With meticulous research and large sets, Mann usually takes his time with his films. The celebrated director has only directed a good dozen feature films, and there are often years of pauses between his works.
He’s a late bloomer in Hollywood. It was only at the age of 38 that he brought his first feature film to the cinema. “The Loner” (1981), with James Caan as a bank robber, already bore the signature of his later crime successes – with great attention to detail and coolly staged violence.
His masterpiece is the thriller “Heat”
In “Manhunter – Blood Moon” (1986) he brought the serial killer Hannibal Lecter to the screen, who later became a cult figure through Jonathan Demme’s “The Silence of the Lambs”. He had his first big box office success in 1992 with a film that was not set in a gangster environment – in the historical film “The Last of the Mohicans” (1992) he sent Daniel Day-Lewis through the wilderness. With Russell Crowe and Al Pacino he directed Insider (1999), a thriller about the machinations of the tobacco industry, with Will Smith as legendary boxer Muhammad Ali in the biopic Ali (2001).
But his masterpiece is the crime thriller “Heat” (1995), Hollywood’s first film ever to pit screen greats Robert De Niro and Al Pacino against each other. Both appeared in the mafia epic “The Godfather 2” (1974), but not in scenes together.
In the almost three-hour action thriller “Heat” they are bitter opponents, the policeman Vincent Hanna (Pacino) and the professional gangster Neil McCauley (De Niro). In Los Angeles, Mann filmed one of the most bullet-ridden shootouts in film history and an unforgettable showdown in cold, aesthetic images.
Mann wrote the screenplay for twelve years. He consulted with police officers and gangsters. “I lived in Los Angeles for 19 years,” the director, who grew up in Chicago, told the German Press Agency at the time. Nevertheless, it took a lot of time to scout out the locations. “Heat” is not a pure action thriller. Mann’s films are always character studies. The hunting cop and the brutal gangster are complex characters with failed relationships.
It’s always about stories
The director and author has been married to an artist since the mid-1970s, and the couple has four daughters. In an interview with the newspaper “Wall Street Journal” last September, Mann looked back on his youth. He helped out at his father’s grocery store in Chicago. As a teenager, he wasn’t interested in films, but he was interested in the many stories his father told.
Later he studied literature and took a course in film history. At that time he saw the silent film “Faust” by the German director Friedrich Wilhelm Murnau (1888-1931). It became clear to him in a flash that he wanted to make films himself, Mann told the newspaper.

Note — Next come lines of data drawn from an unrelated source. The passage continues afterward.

(** * Runtime contract enforcement (crosshair/enforce.py)

    A shallow embedding of the enforcement wrapper and of the enforcement
    scope, with the properties the specification states about them.

    Python objects are identified by their [id]; mutable data (lists and
    dicts) lives in a store indexed by location, so that aliasing, in-place
    mutation and [copy.copy] can be told apart.  Code that enforce.py only
    calls (the expression evaluator, the underlying callables, the condition
    provider, [inspect.Signature.bind]) is gathered in the [Host] class.

    The last part covers crosshair/util.py: the lookup of dotted names
    ([walk_qualname], [load_by_qualname]) and [memo]. *)

From stdpp Require Import gmap strings list fin_maps pretty.

(** ** Identities and values *)

(** [id(o)] of a Python object: functions, wrappers, classes, dispatchers. *)
Definition obj_id := nat.
(** Address of a mutable container in the data store. *)
Definition loc := nat.

Inductive value :=
| VNone
| VBool (b : bool)
| VInt (z : Z)
| VStr (s : string)
| VFn (f : obj_id)
| VRef (l : loc).

Global Instance value_eq_dec : EqDecision value.
Proof. solve_decision. Defined.

(** A mutable container: a list or a dict with string keys. *)
Inductive cell :=
| CList (items : list value)
| CDict (entries : gmap string value).

(** ** Exception classes (enforce.py 14-18, util.py 34-38, 136-162) *)

Inductive exc_class :=
| BaseException
| Exception
| TypeError
| LookupError
| KeyError
| ValueError
| RuntimeError
| RecursionError
| AttributeError
| PreconditionFailed
| PostconditionFailed
| NotFound
| ErrorDuringImport
| CrosshairInternal
| UnexploredPath
| UnknownSatisfiability
| PathTimeout
| CrosshairUnsupported
| IgnoreAttempt
| UserClass (name : string) (base : exc_class).

Global Instance exc_class_eq_dec : EqDecision exc_class.
Proof. solve_decision. Defined.

(** Method resolution order: the class itself, then its bases up to
    [BaseException] ([object] is left out: it is no exception class). *)
Fixpoint mro (c : exc_class) : list exc_class :=
  match c with
  | BaseException => [BaseException]
  | Exception => [Exception; BaseException]
  | TypeError => [TypeError; Exception; BaseException]
  | LookupError => [LookupError; Exception; BaseException]
  | KeyError => [KeyError; LookupError; Exception; BaseException]
  | ValueError => [ValueError; Exception; BaseException]
  | RuntimeError => [RuntimeError; Exception; BaseException]
  | RecursionError => [RecursionError; RuntimeError; Exception; BaseException]
  | AttributeError => [AttributeError; Exception; BaseException]
  | PreconditionFailed => [PreconditionFailed; BaseException]
  | PostconditionFailed => [PostconditionFailed; BaseException]
  | NotFound => [NotFound; ValueError; Exception; BaseException]
  | ErrorDuringImport => [ErrorDuringImport; Exception; BaseException]
  | CrosshairInternal => [CrosshairInternal; Exception; BaseException]
  | UnexploredPath => [UnexploredPath; Exception; BaseException]
  | UnknownSatisfiability =>
      [UnknownSatisfiability; UnexploredPath; Exception; BaseException]
  | PathTimeout => [PathTimeout; UnexploredPath; Exception; BaseException]
  | CrosshairUnsupported =>
      [CrosshairUnsupported; UnexploredPath; Exception; BaseException]
  | IgnoreAttempt => [IgnoreAttempt; Exception; BaseException]
  | UserClass name base => UserClass name base :: mro base
  end.

Definition issubclass (c d : exc_class) : bool := bool_decide (d ∈ mro c).

(** A raised exception instance: its class and its [args]. *)
Record exn := { exc_type : exc_class; exc_args : list value }.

“Heat” fans can now also hope for a sequel to the gangster thriller. Last fall, the director released his first novel, Heat 2. 27 years after the film, he looks at the history of his characters and how survivors of McCauley’s gangster gang fare later. The New York Times told Mann that he had big plans for the story: “Not a small movie. Not a streaming series. A big movie.”